Первое впечатление было звуковое, и мне тогда же показалось, что очень важно это впечатление выразить, закрепить. «Ведь это же никогда больше не повторится, думалось мне, а это может быть интересно не только мне, но и другим, кто этого никогда не услышит, не переживет. Ведь это все равно, что пейзаж — звуковой пейзаж… Это нужно изобразить во что бы то ни стало».
И я старался изобразить:
«Вслушайтесь! По звукам можно понять, что происходит.
Ровно катящийся гул доносится с камнедробильного завода. Деревянные стены завода вздрагивают от тяжестей, обращающихся в дробильных машинах; гудят как бочки, катящиеся под гору. А этот порывами налетающий звенящий рокот — от перфораторов: они сверлят гранит. Обрушивается камень… Камень обрушивается на железо. Слышите? В думкары ссыпают щебень. Это всегда так. Металл всегда слышнее камня…
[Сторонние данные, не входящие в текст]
(** ** Shutdown *)

(** Every task of the coordinator has ended. *)
Definition stopped (d : string * stage) : bool := match d.2 with Stopped => true | _ => false end.
Definition finished (b : batcher) : bool := match bt_state b with Finished => true | _ => false end.
Definition at_rest (s : coordinator) : Prop :=
  forallb stopped (co_dispatchers s) = true /\ co_receiving s = false /\ forallb finished (co_batchers s) = true /\
  co_running s = [].

Lemma first_not {A} (f : A -> bool) l : forallb f l = true \/ exists l1 x l2, l = l1 ++ x :: l2 /\ f x = false.
Proof.
  induction l as [|x l IH]; [by left|]. cbn. destruct (f x) eqn:E; [|right; by exists [], x, l].
  destruct IH as [H|(l1 & y & l2 & -> & H)]; [by left|]. right. by exists (x :: l1), y, l2.
Qed.

(** What is left to do. *)
Definition work (s : coordinator) : nat :=
  weigh (fun d => if stopped d then 0 else 1) (co_dispatchers s) + (if co_receiving s then 1 else 0)
  + length (option_list (co_routing s))
  + weigh (fun b => if finished b then 0 else 1 + length (pending_of (bt_state b)) + length (bt_channel b)) (co_batchers s)
  + length (co_running s).

Lemma spawned_le (ls : list (list PendingJob)) size : Forall (batch_ok size) ls -> length ls <= length (concat ls).
Proof. induction 1 as [|l ls [Hl _] _ IH]; cbn; [done|]. rewrite length_app. lia. Qed.

(** A step on the way to the end: the tokens stay as they are and no queue is tracked. *)
Definition quiet_change (s s' : coordinator) : Prop :=
  co_cancelled s' = co_cancelled s /\ co_forced s' = co_forced s /\ (co_dispatchers s').*1 = (co_dispatchers s).*1.

Lemma rest_step s : cwf s -> co_cancelled s = true -> at_rest s \/
  exists s', cstep queue_config batch_of limit_allowed s s' /\ quiet_change s s' /\ work s' < work s.
Proof.
  intros Hs Hc. destruct (first_not stopped (co_dispatchers s)) as [Hd|(d1 & [q st] & d2 & E & Hd)].
  2: { right. destruct st as [| |jid|]; [| | |done]; eexists;
         (split; [first [by eapply cs_dispatch, co_stop_acquiring|by eapply cs_dispatch, co_stop_polling with (lost := None)|by eapply cs_dispatch, co_stop_sending]|]);
         destruct s; cbn in *; subst; (split; [by split_and!; cbn; rewrite ?fmap_app, ?fmap_cons|]); unfold work; cbn; rewrite !weigh_app, !weigh_cons; cbn; lia. }
  destruct (co_receiving s) eqn:Er.
  { right. destruct (co_routing s) as [j|] eqn:Ej; eexists; (split; [first [by eapply cs_load, co_load_cancelled|by eapply cs_life, co_stop_router]|]);
      destruct s; cbn in *; subst; (split; [done|]); unfold work; cbn; lia. }
  destruct (first_not finished (co_batchers s)) as [Hb|(b1 & b & b2 & E & Hb)].
  2: { right. unfold finished in Hb. destruct (bt_state b) as [p|] eqn:Eb; [|done].
       pose proof (w_batchers _ Hs) as Hok. rewrite E in Hok. apply Forall_app in Hok as [_ [Hok _]%Forall_cons].
       destruct Hok as (Hcfg & Hpend & _). pose proof (batches_positive _ _ Hcfg) as Hpos. rewrite Eb in Hpend. cbn in Hpend.
       destruct (flush_spec (batch_size (bt_config b)) Hpos p (bt_channel b) Hpend) as [Hcat Hsz].
       apply spawned_le in Hsz. rewrite Hcat, length_app in Hsz.
       eexists. split; [eapply cs_batch, co_batcher with (ev := EvCancelled (bt_channel b)) (channel := []); [exact E|exact Eb|by constructor|]|].
       { unfold bt_step. rewrite Eb. reflexivity. }
       destruct s; cbn in *; subst. split; [done|]. unfold work, finished. cbn. rewrite !weigh_app, !weigh_cons, length_app, Eb.
       cbn. lia. }
  destruct (co_running s) as [|p r] eqn:Eru; [by left|]. right. eexists. split; [by eapply cs_execute, co_executed with (r1 := [])|].
  destruct s; cbn in *; subst. split; [done|]. unfold work; cbn. lia.
Qed.

Definition quiet_step (s s' : coordinator) : Prop := cstep queue_config batch_of limit_allowed s s' /\ quiet_change s s'.

Lemma comes_to_rest s : cwf s -> co_cancelled s = true -> exists s', rtc quiet_step s s' /\ at_rest s'.
Proof.
  remember (work s) as n eqn:En. revert s En. induction (Nat.lt_wf_0 n) as [n _ IH]. intros s -> Hs Hc.
  destruct (rest_step s Hs Hc) as [?|(s1 & Hstep & Hq & Hw)]; [by exists s|].
  destruct (IH _ Hw s1 eq_refl) as (s' & ? & ?); [by eapply cwf_step|destruct Hq; congruence|].
  exists s'. split; [|done]. by eapply rtc_l.
Qed.

Lemma rest_empty s : cwf s -> at_rest s -> in_flight s = [] /\ concat (polls <$> co_dispatchers s) = [].
Proof.
  intros Hwf (Hd & Hre & Hb & Hru). destruct (w_receiving _ Hwf Hre) as (_ & Hch & Hro). unfold in_flight.
  rewrite Hch, Hro, Hru. cbn [option_list option_rect concat fmap list_fmap].
  assert (concat (sending <$> co_dispatchers s) = [] /\ concat (polls <$> co_dispatchers s) = []) as [-> ->].
  { revert Hd. clear. induction (co_dispatchers s) as [|[q st] ds IH]; [done|]. cbn. intros [Hst Hd]%andb_true_iff.
    destruct st; try done. cbn. auto. }
  assert (concat (batcher_jobs <$> co_batchers s) = []) as ->; [|done].
  pose proof (w_batchers _ Hwf) as Hok. revert Hb Hok. clear.
  induction (co_batchers s) as [|b bs IH]; [done|]. cbn. intros [Hf Hb]%andb_true_iff [(_ & _ & _ & _ & Hfin) Hok]%Forall_cons.
  rewrite (IH Hb Hok), app_nil_r. unfold batcher_jobs. unfold finished in Hf. destruct (bt_state b); [done|]. by rewrite Hfin.
Qed.

(** A coordinator at rest has accounted for its claims and has its permits back. *)
Lemma rest_accounts s : cwf s -> at_rest s ->
  co_claimed s ≡ₚ co_settled s ++ co_left s /\ forall q, active_of (co_controls s) q = 0.
Proof.
  intros Hwf Hrest. destruct (rest_empty s Hwf Hrest) as [Hnone Hpolls]. split.
  - apply (Permutation_count_occ worker_job_eq_dec). intros x.
    rewrite !count_occ_weigh, weigh_app, (w_claims _ Hwf), Hnone, weigh_nil. lia.
  - intros q. by rewrite (w_permits _ Hwf), Hnone, Hpolls.
Qed.

(** C18. A coordinator that is asked to stop can always end, from whatever state it
    is in and without cancelling an execution; once it has, every claim is
    settled or given up for recovery, and every permit is back. *)
Theorem coordinator_stops s : reachable s -> co_cancelled s = true ->
  exists s', rtc (cstep queue_config batch_of limit_allowed) s s' /\ at_rest s' /\ co_forced s' = co_forced s /\
    co_claimed s' ≡ₚ co_settled s' ++ co_left s' /\ forall q, active_of (co_controls s') q = 0.
Proof.
  intros Hr Hc.
  assert (exists s', rtc (cstep queue_config batch_of limit_allowed) s s' /\ at_rest s' /\ co_forced s' = co_forced s)
    as (s' & Hs' & Hrest & Hforced).
  { destruct (comes_to_rest s (reachable_wf s Hr) Hc) as (s' & Hp & Hrest). exists s'.
    clear Hr Hc. induction Hp as [s|s s1 s' [Hstep (_ & Hf & _)] _ IH]; [by split_and!|].
    destruct (IH Hrest) as (? & ? & Hf'). split; [by eapply rtc_l|]. split; [done|congruence]. }
  exists s'. do 3 (split; [done|]). apply rest_accounts; [|done]. apply reachable_wf. by etransitivity.
Qed.
End Invariant.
Издалека общий шум стройки слышался как шорох, и я долго не понимал, откуда идет он, что это за насекомые наполнили степь? А потом шорох заменился другим звуком. Точильный камень, вращающийся под топором, воспроизвел бы звук, подобный тому, общему шуму…
Как видите, здесь очень просторно. Никаких красот! Бледные берега отлоги, они как бы расчесаны прямым пробором. Вон там, выше по течению, — скалы Волчьего Гирла со струною железнодорожного моста. Там река с западного направления отброшена на юг, и здесь, вывалившись из ущелья, она широко разливается в спокойных берегах.
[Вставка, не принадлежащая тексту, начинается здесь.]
Lemma finishes_tasks s : at_phase s = DrainTasks \/ at_phase s = ForceTasks -> finishes s.
Proof.
  remember (executions s) as n eqn:En. revert s En. induction n as [|n IH]; intros s En Hp.
  - destruct Hp as [Hp|Hp].
    + eapply finishes_step; [by apply l_tasks_done|done|]. apply finishes_ping. by left.
    + eapply finishes_step; [by apply l_force_tasks_done|done|]. apply finishes_ping. by right.
  - eapply finishes_step; [by apply (l_execution_ends _ s n)|done|]. by apply IH.
Qed.

Lemma finishes_loops s : at_phase s = DrainLoops \/ at_phase s = ForceLoops -> finishes s.
Proof.
  remember (loops s) as n eqn:En. revert s En. induction n as [|n IH]; intros s En Hp.
  - destruct Hp as [Hp|Hp].
    + eapply finishes_step; [by apply l_loops_done|done|]. apply finishes_tasks. by left.
    + eapply finishes_step; [by apply l_force_loops_done|done|]. apply finishes_tasks. by right.
  - eapply finishes_step; [apply (l_join_loop _ s n (Some (Ok tt))); [done| |done]; by destruct Hp as [-> | ->]|done|].
    by apply IH.
Qed.

Lemma finishes_coordinators s : at_phase s = DrainCoordinators \/ at_phase s = ForceCoordinators -> finishes s.
Proof.
  remember (coordinators s) as n eqn:En. revert s En. induction n as [|n IH]; intros s En Hp.
  - destruct Hp as [Hp|Hp].
    + eapply finishes_step; [by apply l_coordinators_done|done|]. apply finishes_loops. by left.
    + eapply finishes_step; [by apply l_force_coordinators_done|done|]. apply finishes_loops. by right.
  - eapply finishes_step; [apply (l_join_coordinator _ s n (Some (Ok tt))); [done| |done]; by destruct Hp as [-> | ->]|done|].
    by apply IH.
Qed.
End Finishes.

(** From every state the launcher can be in, [run] can still answer. *)
Lemma launcher_finishes timeout s : finishes timeout s.
Proof.
  destruct (at_phase s) eqn:E; eauto using finishes_coordinators, finishes_loops, finishes_tasks, finishes_ping, finishes_done.
  - eapply finishes_step; [by apply l_signal|done|]. apply finishes_coordinators. by left.
  - eapply finishes_step; [by apply l_cleaned|done|]. by eapply finishes_done.
Qed.
(** ** Settings

    The setters of single fields, which the builder's methods use. *)
Definition put_exit_when_processed (v : option Z) (s : RuntimeSettings) : RuntimeSettings :=
  let '(Build_RuntimeSettings _ st hb dp rs rf rp sp co cl ct dt ds tf qa qd) := s in
  Build_RuntimeSettings v st hb dp rs rf rp sp co cl ct dt ds tf qa qd.
Definition put_shutdown_timeout (v : option Duration) (s : RuntimeSettings) : RuntimeSettings :=
  let '(Build_RuntimeSettings ew _ hb dp rs rf rp sp co cl ct dt ds tf qa qd) := s in
  Build_RuntimeSettings ew v hb dp rs rf rp sp co cl ct dt ds tf qa qd.
Definition put_heartbeat_interval (v : Duration) (s : RuntimeSettings) : RuntimeSettings :=
  let '(Build_RuntimeSettings ew st _ dp rs rf rp sp co cl ct dt ds tf qa qd) := s in
  Build_RuntimeSettings ew st v dp rs rf rp sp co cl ct dt ds tf qa qd.
Definition put_dead_process_threshold (v : Duration) (s : RuntimeSettings) : RuntimeSettings :=
  let '(Build_RuntimeSettings ew st hb _ rs rf rp sp co cl ct dt ds tf qa qd) := s in
  Build_RuntimeSettings ew st hb v rs rf rp sp co cl ct dt ds tf qa qd.
Definition put_resurrect_scan_interval (v : Duration) (s : RuntimeSettings) : RuntimeSettings :=
  let '(Build_RuntimeSettings ew st hb dp _ rf rp sp co cl ct dt ds tf qa qd) := s in
  Build_RuntimeSettings ew st hb dp v rf rp sp co cl ct dt ds tf qa qd.
Definition put_redis_failure_tolerance (v : Z) (s : RuntimeSettings) : RuntimeSettings :=
  let '(Build_RuntimeSettings ew st hb dp rs _ rp sp co cl ct dt ds tf qa qd) := s in
  Build_RuntimeSettings ew st hb dp rs v rp sp co cl ct dt ds tf qa qd.
Definition put_retry_poll_interval (v : Duration) (s : RuntimeSettings) : RuntimeSettings :=
  let '(Build_RuntimeSettings ew st hb dp rs rf _ sp co cl ct dt ds tf qa qd) := s in
  Build_RuntimeSettings ew st hb dp rs rf v sp co cl ct dt ds tf qa qd.
Definition put_schedule_poll_interval (v : Duration) (s : RuntimeSettings) : RuntimeSettings :=
  let '(Build_RuntimeSettings ew st hb dp rs rf rp _ co cl ct dt ds tf qa qd) := s in
  Build_RuntimeSettings ew st hb dp rs rf rp v co cl ct dt ds tf qa qd.
Definition put_cron_initial_offset (v : Duration) (s : RuntimeSettings) : RuntimeSettings :=
  let '(Build_RuntimeSettings ew st hb dp rs rf rp sp _ cl ct dt ds tf qa qd) := s in
  Build_RuntimeSettings ew st hb dp rs rf rp sp v cl ct dt ds tf qa qd.
Definition put_cron_lookahead (v : Duration) (s : RuntimeSettings) : RuntimeSettings :=
  let '(Build_RuntimeSettings ew st hb dp rs rf rp sp co _ ct dt ds tf qa qd) := s in
  Build_RuntimeSettings ew st hb dp rs rf rp sp co v ct dt ds tf qa qd.
Definition put_cron_tick_interval (v : Duration) (s : RuntimeSettings) : RuntimeSettings :=
  let '(Build_RuntimeSettings ew st hb dp rs rf rp sp co cl _ dt ds tf qa qd) := s in
  Build_RuntimeSettings ew st hb dp rs rf rp sp co cl v dt ds tf qa qd.
Definition put_dequeue_timeout (v : Duration) (s : RuntimeSettings) : RuntimeSettings :=
  let '(Build_RuntimeSettings ew st hb dp rs rf rp sp co cl ct _ ds tf qa qd) := s in
  Build_RuntimeSettings ew st hb dp rs rf rp sp co cl ct v ds tf qa qd.
Definition put_dispatcher_idle_sleep (v : Duration) (s : RuntimeSettings) : RuntimeSettings :=
  let '(Build_RuntimeSettings ew st hb dp rs rf rp sp co cl ct dt _ tf qa qd) := s in
  Build_RuntimeSettings ew st hb dp rs rf rp sp co cl ct dt v tf qa qd.
Definition put_throttled_queue_fallback_wait (v : Duration) (s : RuntimeSettings) : RuntimeSettings :=
  let '(Build_RuntimeSettings ew st hb dp rs rf rp sp co cl ct dt ds _ qa qd) := s in
  Build_RuntimeSettings ew st hb dp rs rf rp sp co cl ct dt ds v qa qd.
Definition put_queue_allowlist (v : list QueueConfig) (s : RuntimeSettings) : RuntimeSettings :=
  let '(Build_RuntimeSettings ew st hb dp rs rf rp sp co cl ct dt ds tf _ qd) := s in
  Build_RuntimeSettings ew st hb dp rs rf rp sp co cl ct dt ds tf v qd.
Definition put_queue_denylist (v : list QueueConfig) (s : RuntimeSettings) : RuntimeSettings :=
  let '(Build_RuntimeSettings ew st hb dp rs rf rp sp co cl ct dt ds tf qa _) := s in
  Build_RuntimeSettings ew st hb dp rs rf rp sp co cl ct dt ds tf qa v.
Однако именно здесь Днепр будет пойман.
События, происходящие на реке, полны значения: строят плотину. Самую большую в Европе.
Видите стрелы дерриков? Они снуют, как шеи гусей, отыскивающих пищу, — этот фронт дерриков определяет линию плотины: вот так она и станет, она вытянется по дуге от берега к берегу. Великий камень молчаливо овладевает руслом Днепра. Светлые массы, вторгающиеся в извечный пейзаж между синевой неба и блистающей белизной реки, с настойчивостью овладевают местом в природе. Смотрите! Вы видите на том берегу аркады? Они отжали пепельные породы берегов с такой же легкостью, с какою рука человека отодвигает ветку, мешающую пройти: там будут шлюзы.
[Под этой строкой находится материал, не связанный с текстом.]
Lemma format_text_char c s fuel args : c <> "{"%char -> c <> "}"%char -> format_go (Datatypes.S fuel) (String c s) args = String c <$> format_go fuel s args.
Proof. intros H1 H2. destruct c as [[] [] [] [] [] [] [] []]; try reflexivity; by destruct s as [|[[] [] [] [] [] [] [] []] s]. Qed.
Lemma format_text s : forall fuel rest args, no_braces s = true ->
  format_go (String.length s + fuel) (s +:+ rest) args = (fun t => s +:+ t) <$> format_go fuel rest args.
Proof.
  induction s as [|a s IH]; intros fuel rest args H.
  { rewrite string_app_nil_l. cbn. destruct (format_go fuel rest args); cbn; by rewrite ?string_app_nil_l. }
  unfold no_braces in *. cbn [has_char] in H. apply andb_true_iff in H as [H1 H2]. apply negb_true_iff, orb_false_iff in H1 as [Ha H1].
  apply negb_true_iff, orb_false_iff in H2 as [Hb H2]. apply bool_decide_eq_false in Ha, Hb. rewrite string_app_cons.
  cbn [String.length Nat.add]. rewrite format_text_char, IH by (done || by rewrite H1, H2).
  by destruct (format_go fuel rest args).
Qed.
Lemma format_field name rest fuel args : is_placeholder name = true ->
  format_go (Datatypes.S fuel) (String "{" (name +:+ String "}" rest)) args =
    (text ← list_find (fun p => p.1 = name) args; (fun t => text.2.2 +:+ t) <$> format_go fuel rest args).
Proof.
  intros H. destruct (placeholder_no_braces _ H) as [Hb Hne]. unfold no_braces in Hb. apply andb_true_iff in Hb as [H1 H2].
  apply negb_true_iff in H1, H2.
  destruct name as [|a name]; [done|]. rewrite string_app_cons. cbn [has_char] in H1. apply orb_false_iff in H1 as [Ha _].
  apply bool_decide_eq_false in Ha.
  assert (until_brace (String a (name +:+ String "}" rest)) = (String a name, rest)) as E by (rewrite <- string_app_cons; by apply until_brace_app).
  destruct a as [[] [] [] [] [] [] [] []]; try (by exfalso; apply Ha); cbn [format_go]; by rewrite E.
Qed.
На этом берегу плотину замкнет здание ГЭС…
Однако то, что вы сейчас видите как берега, все это — будущее дно. Стена, сомкнувшаяся на берегах с холмами и выгнутая навстречу течению, вздует реку на сорок метров. Два уровня по сторонам плотины — верхний и нижний бьефы — перекосятся, как чаши весов.
Вообразите зрелище, когда река, встретив плотину, начнет разливаться, охлестывая подошвы скал и заливая их, переливаясь среди холмов. Кто знает, может быть, в это время будут идти дожди. Однако дороги, еще вчера размываемые дождем, будут уже под озером. А, может, дождя не будет, над наполняющимся водоемом сияет голубизна, в ней — продолговатые об-лачки. А озеро всходит. Безудержная вода зальет более полуста деревень, зальет мост на скалах Волчьего Гирла — и вдруг река, вползающая по плотине все выше, все выше, почует выход: отодвинутся щиты плотины. Перед рекою раздвинутся сорок семь щелей. Сорок семь ворот напомнят ей ее обычный путь. Сорок семь взревевших водопадов хлынут из водоема…
Скажите теперь: разве это не так же сильно, как музыка Шопена?»
Думаю, молодой человек был прав.
Хороший и милый молодой человек! Думаю, Горький имел в виду и его, когда призывал писать историю молодого человека.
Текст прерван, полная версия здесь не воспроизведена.